Clearly, from the preceding, the Committee obviously believes that the run on the Naira is the result of excessive demand for the dollar because of reduced dollar supply. The MPC is probably right, but the question that clearly begs for an answer is where do all the seemingly boundless supply of Naira come from to buy up all the dollars offered for sale every time? Surely, the more the supply of available Naira values against centrally rationed dollar supplies, the weaker will be the Naira, and such depreciation will further induce public adoption of other safer currencies as a store of value for their income. 
Indeed, in recognition of the serious consequences of excess Naira supply, the committee unanimously voted to sustain those measures that should make much of the bloated systemic Naira surplus inaccessible to potential borrowers, so as to curtail spending and restrain inflation and avert the discomforting possibility of ultimately having to pay N100,000 or more for a loaf of bread, if inflation goes out of control.Furthermore untamed inflation will steadily erode consumer demand with serious consequences for industrial capacity utilisation and ultimately employment.

Consequently, the committee recommended that CBN should maintain the deterrent/punitive 13 percent current interest rate on those loans which commercial banks seek from the Apex Bank to meet their urgent cash requirements. Thus, the banks are in turn ‘forced’ to charge higher interest rates of 20percent plus on loans to borrowers which include the critical operators who can provide employment opportunities in the real sector.

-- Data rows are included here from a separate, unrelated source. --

(* ===== verification/Optimistic.v ===== *)
(** * Optimistic tables and the rewind ([rust/src/optimistic.rs])

    A tracked table keeps a [sync] tree: the rows the server has confirmed.  The
    live table runs ahead of it by the writes not confirmed yet.  [rewind] folds
    a server delta into [sync] and pushes, through the live pipeline, the changes
    that take the live table there; [sync] is then forked again from the live
    table.

    The graph is used through two operations, the interface [RewindGraph]:
    borrowing a memory source, and pushing a change into it.  What the rewind
    relies on is the class [RewindGraphLaws].  [SinkGraph] is the graph of memory
    sources whose connections end in change collectors; it meets the laws.

    The [BTreeMap] of tables is an ordered association list keyed by the bytes of
    the name; [debug] stands for the [{:?}] rendering of a name.  A panic is
    [None]; an operation that fails returns its error with the state it
    reached. *)

From stdpp Require Import base list numbers option sorting gmap sets strings.
From Stdlib Require Import ZArith Lia Strings.Byte.
From S2P Require Import Prelude Values Rows Schema BTree BTreeFacts Change BTreeDiff BTreeDiffFacts OrdMap PushIndex Connections Overlay Errors Push MemorySource MemorySourceFacts SourcePush.

(** ** The graph, as the rewind uses it *)

Class RewindGraph (G : Type) := {
  memory_source : G → nat → option MemorySource;
  try_source_push : G → nat → source_change → option (G * (RindleError + unit))
}.

Definition fork_primary (s : MemorySource) : option (btree row) :=
  ix ← indexes s !! primary_index_sort s; Some (btree_fork (ix_data ix)).

Definition primary_sort (s : MemorySource) : Sort := primary_index_sort s.

Abbreviation table_name := (list byte).

Record SyncEntry := MkSync {
  se_source : nat;
  se_sync : btree row;
  se_sort : Sort
}.

Record OptimisticTables := MkTables { tables : list (table_name * SyncEntry) }.

Definition optimistic_new : OptimisticTables := MkTables [].

Section optimistic.
Context {G : Type} `{!RewindGraph G}.
Context (debug : table_name → string).
Context (same_node : table_name → bnode row → bnode row → bool).
Context (same_row : table_name → row → row → bool).

Definition is_tracked (o : OptimisticTables) (table : table_name) : bool :=
  match om_get bytes_cmp table (tables o) with Some _ => true | None => false end.

Definition track (o : OptimisticTables) (g : G) (table : table_name) (source : nat) :
    option (OptimisticTables * (RindleError + unit)) :=
  if is_tracked o table then Some (o, inr tt)
  else
    match memory_source g source with
    | None =>
        Some (o, inl (schema_violation ("optimistic tracking needs an in-memory source for table " +:+ debug table)))
    | Some ms =>
        sync ← fork_primary ms;
        Some (MkTables (om_insert bytes_cmp table (MkSync source sync (primary_sort ms)) (tables o)), inr tt)
    end.

Definition forget (o : OptimisticTables) (table : table_name) : OptimisticTables :=
  MkTables (om_remove bytes_cmp table (tables o)).

(** [for c in rewind { graph.try_source_push(entry.source, c)?; }] *)
Fixpoint push_rewind (g : G) (source : nat) (cs : list source_change) : option (G * (RindleError + unit)) :=
  match cs with
  | [] => Some (g, inr tt)
  | c :: cs =>
      '(g, res) ← try_source_push g source c;
      match res with
      | inl err => Some (g, inl err)
      | inr _ => push_rewind g source cs
      end
  end.

(** Steps 1 to 4 for one table. *)
Definition rewind_table (g : G) (table : table_name) (entry : SyncEntry) (ds : list source_change) :
    option (G * (RindleError + SyncEntry)) :=
  s_prime ← try_foldl (λ t c, apply_source_change_to_tree t c (se_sort entry)) (btree_fork (se_sync entry)) ds;
  ms ← memory_source g (se_source entry);
  head ← fork_primary ms;
  cs ← structural_diff (same_node table) (same_row table) head s_prime (se_sort entry);
  '(g, res) ← push_rewind g (se_source entry) cs;
  match res with
  | inl err => Some (g, inl err)
  | inr _ =>
      ms ← memory_source g (se_source entry);
      sync ← fork_primary ms;
      Some (g, inr (MkSync (se_source entry) sync (se_sort entry)))
  end.

(** The loop over [tables.iter_mut()]: an error keeps the entries already
    written and leaves the others. *)
Fixpoint rewind_tables (g : G) (ts : list (table_name * SyncEntry))
    (deltas : list (table_name * list source_change)) :
    option (list (table_name * SyncEntry) * G * (RindleError + unit)) :=
  match ts with
  | [] => Some ([], g, inr tt)
  | (table, entry) :: ts =>
      '(g, res) ← rewind_table g table entry (default [] (om_get bytes_cmp table deltas));
      match res with
      | inl err => Some ((table, entry) :: ts, g, inl err)
      | inr entry => '(ts, g, res) ← rewind_tables g ts deltas; Some ((table, entry) :: ts, g, res)
      end
  end.

(** The first delta for a table that is not tracked. *)
Definition untracked_delta (o : OptimisticTables) (deltas : list (table_name * list source_change)) :
    option table_name :=
  List.find (λ table, negb (is_tracked o table)) deltas.*1.

Definition rewind (o : OptimisticTables) (g : G) (deltas : list (table_name * list source_change)) :
    option (OptimisticTables * G * (RindleError + unit)) :=
  match untracked_delta o deltas with
  | Some table =>
      Some (o, g, inl (schema_violation
        ("server delta for untracked (local-only or unknown) table " +:+ debug table)))
  | None =>
      '(ts, g, res) ← rewind_tables g (tables o) deltas;
      Some (MkTables ts, g, res)
  end.
End optimistic.

(** ** A graph of sources and collectors

    The graph whose connections end in collectors: a push into a source records
    what every connection delivers, wrapped into a change of leaf nodes, with the
    node it is delivered to.  No operator records a runtime error. *)

Definition source_change_to_node (c : source_change) : change :=
  match c with
  | SAdd r => Add (leaf_node r)
  | SRemove r => Remove (leaf_node r)
  | SEdit r old => Edit (leaf_node r) (leaf_node old)
  end.

Record SinkGraph := MkSinkGraph {
  sg_sources : gmap nat MemorySource;
  validate_changes : bool;
  collected : list (nat * change)
}.

(** The closure handed to [try_push]: a slot without an output gets nothing. *)
Definition deliver_to_output (s : MemorySource) (d : nat * source_change * MemorySource) :
    option (nat * change) :=
  conn ← conns (ms_conns s) !! d.1.1; edge ← output conn;
  Some (edge_node edge, source_change_to_node d.1.2).

(** [Graph::try_source_push]: [self.source] panics where there is none. *)
Definition sink_try_source_push (g : SinkGraph) (id : nat) (c : source_change) :
    option (SinkGraph * (RindleError + unit)) :=
  s ← sg_sources g !! id;
  '(s', log, res) ← try_push s c (validate_changes g);
  Some (MkSinkGraph (<[id := s']> (sg_sources g)) (validate_changes g)
          (collected g ++ omap (deliver_to_output s') log), res).

#[export] Instance sink_graph : RewindGraph SinkGraph := {|
  memory_source g id := sg_sources g !! id;
  try_source_push := sink_try_source_push
|}.
Definition sink_graph_ok (types : nat → list Z) (g : SinkGraph) : Prop :=
  ∀ id s, sg_sources g !! id = Some s →
    (∃ live dead, conn_reach (ms_conns s) live dead) ∧ guards_sound (ms_conns s) ∧
    conns_typed (types id) (ms_conns s).

Lemma typed_push_ready types s L c :
  conns_typed types (ms_conns s) → change_valid (row_cmp (primary_index_sort s)) c L →
  Forall (row_typed types) (change_rows c) → push_ready s L c.
Proof.
  intros [Hcols Hkeys] Hv Hc. rewrite Forall_forall in Hc. split; [done|..].
  - intros r col Hr Hcol. rewrite <-(Forall2_length _ _ _ (Hc r Hr)). by apply Hcols.
  - intros r old k -> Hk. eapply values_equal_typed; [apply Hc; cbn; set_solver..|by apply Hkeys].
Qed.

#[export] Instance sink_graph_laws types : RewindGraphLaws SinkGraph types (sink_graph_ok types).
Proof.
  split. intros g id sort L c Hg (s & Hs & <- & Hok) HL Hv Hc. cbn [memory_source sink_graph] in Hs.
  destruct (Hg id s Hs) as ([live [dead Hr]] & Hgs & Ht).
  pose proof (typed_push_ready _ s L c Ht Hv Hc) as Hready.
  destruct (push_maintains s L live dead c Hok Hr Hgs Hready) as (s' & log & Hp & Hr' & Hok' & Hsame & _).
  cbn [try_source_push sink_graph]. unfold sink_try_source_push. rewrite Hs. cbn [mbind option_bind].
  rewrite (try_push_ready s L live dead c _ Hok Hr Hgs Hready), Hp. cbn [mbind option_bind].
  destruct Hsame as [Hst Hlen Hix Hpk]. eexists. split; [done|]. split_and!.
  - intros id' s0. cbn [sg_sources]. rewrite lookup_insert_Some. intros [[<- <-]|[_ H0]]; [|by apply Hg].
    split_and!; [by eexists _, _|by eapply guards_sound_static|].
    unfold conns_typed, table_split_edit_keys in *. by rewrite Hix.
  - exists s'. cbn [memory_source sink_graph sg_sources]. by rewrite lookup_insert_eq.
  - intros id' sort' L' Hne (s0 & H0 & H1). exists s0. split; [|done].
    cbn [memory_source sink_graph sg_sources]. by rewrite lookup_insert_ne.
Qed.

Ironically, higher cost of funds also promote higher production costs and ultimately increase prices of goods and services to fuel the rate of inflation, and thwart the efforts of the CBN to establish price stability in the market.
Conversely, in the absence of the traditional suffocating Naira surplus, and the attendant threat of inflation, CBN could, irrespective of the level of crude price/revenue, effortlessly reduce the cost of its loans to banks to below 2percentas  robust and more successful economies elsewhere do to encourage production and economic growth.  Thus, with a low policy rate, interest on bank loans would correspondingly fall below 10percentwithout any need for CBN’s unheeded ‘hypocritical’ sermons to banks to reduce interest rates. Similarly, projects in the agricultural value chain would also attract below 3percent interest rates; better still, a more level playing field would be created for all sectors to grow and create increasingly more jobs.

Clearly, the committee’s reiteration of their standing recommendations for the sustenance of the current mandatory sequestering of, or requirement to keep significant percentages of bank deposits as idle funds, have clearly failed as a strategy to bring down inflation to international best practice levels below 2percent and sustain consumer demand. Ironically, the committee’s recommendations clearly also go against the grain of an apparent shortage of cheap loanable funds to jump-start the real sector, particularly the small and medium Enterprise subsector. Clearly, after about a year’s practice, indications are that the strategy of high monetary policy rate of 13percentand equally abnormally high cash reserve ratios have also failed, as cost of funds remain well in excess of 20percent while inflation inches steadily towards the oppressive level of 9percent! Thus, the MPC’s recommendations are therefore clearly antisocial and antagonistic to industrial and economic growth and should therefore be urgently jettisoned.
A continuously weakening Naira (even when reserves exceeded $50bn dollars) and the current wide gap of N20 per dollar between interbank and bureau de change rates is an unmistakable indication of an unyielding trust deficit in the Naira as a store of value.  Clearly, the CBN and MPC have continued to tackle symptoms rather than the actual cause of the systemic surplus Naira which is obviously induced whenever CBN deliberately substitutes fresh Naira creations as allocations for monthly distributable dollar revenue. Sadly, the Naira will undoubtedly continue to depreciate with systemic excess liquidity induced by CBN and MPC's misguided strategy and the economy will inevitably become increasingly dollarized if this payments system subsists.